If a line in the records below contains the word "with", copy it.

:: ENTRIES SHOWN ::

Lemma knock_parse_complete k d : knock_wf k → encodes k d → knock_parse d = Ok k.
Proof.
  intros [Hf Hu Hutf Hnul Hfp Hs1 Hn He Hh Hneed Hs2] (Hlen & pad & Hpad & Hsig & ->).
  assert (is_u8 (k_flags k)) by (destruct Hf as [-> | ->]; width_lia).
  assert (is_u8 (len (k_user k))) by (unfold MAX_USER_LEN in *; width_lia).
  assert (Hmem : fits_mem (write_str16 (k_signed k) (k_sig2 k)))
    by (unfold fits_mem, MAX_DATAGRAM in *; lia).
  unfold knock_parse, FLAG_NEED_HOSTKEY. rewrite (proj2 (Z.ltb_ge _ _)) by done.
  rewrite reader_new_end. rewrite Hsig in Hmem |- *.
  unfold knock_signed_bytes, write_str16 in *. cbn [app] in *.
  revert Hmem. app_norm. intros Hmem.
  rewrite read_head_at; [|solve_mem|by vm_compute]. rewrite read_u8_at by first [solve_mem|done].
  rewrite (proj2 (known_flag (k_flags k) ltac:(done))) by done. rewrite Z.eqb_refl. cbn [negb].
  app_norm. rewrite read_u8_at by first [solve_mem|done].
  rewrite (proj2 (Z.eqb_neq _ _)), (proj2 (Z.ltb_ge _ _)) by lia. cbn [orb].
  app_norm. rewrite read_take_at by first [solve_mem|done].
  rewrite from_utf8_ok, Hnul by done.
  app_norm. unfold read_array. rewrite read_take_at by first [solve_mem|done].
  app_norm. rewrite read_str16_at by first [solve_mem|done].
  app_norm. rewrite read_u64_at by first [solve_mem|done].
  app_norm. rewrite read_take_at by first [solve_mem|done].
  app_norm. rewrite read_take_at by first [solve_mem|done].
  assert (negb (Z.land (k_flags k) 1 =? 0) &&
          negb (bytes_eqb (k_host_fp k) zeros32) = false) as ->.
  { destruct Hf as [-> | Hf1]; [done|]. rewrite (Hneed Hf1), bytes_eqb_refl, andb_false_r. done. }
  app_norm. rewrite read_str16_at; [|solve_mem|by autorewrite with lens].
  rewrite (proj2 (existsb_nonzero _)) by (by rewrite length_replicate).
  app_norm.
  match goal with |- context [consumed ?b (reader_at ?p ?q)] =>
    replace b with (p ++ q) by (rewrite ?app_nil_r; app_norm; done); rewrite (consumed_at p q) end.
  rewrite read_str16_at by first [solve_mem|done].
  rewrite (proj2 (reader_at_end _ _)) by done. cbn [negb].
  destruct k; cbn in *. rewrite Hsig. unfold knock_signed_bytes, write_str16; cbn. by app_norm.
Qed.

:::

_RESULT OF THE EXERCISE:_
  app_norm. rewrite read_str16_at; [|solve_mem|by autorewrite with lens].
  match goal with |- context [consumed ?b (reader_at ?p ?q)] =>
    replace b with (p ++ q) by (rewrite ?app_nil_r; app_norm; done); rewrite (consumed_at p q) end.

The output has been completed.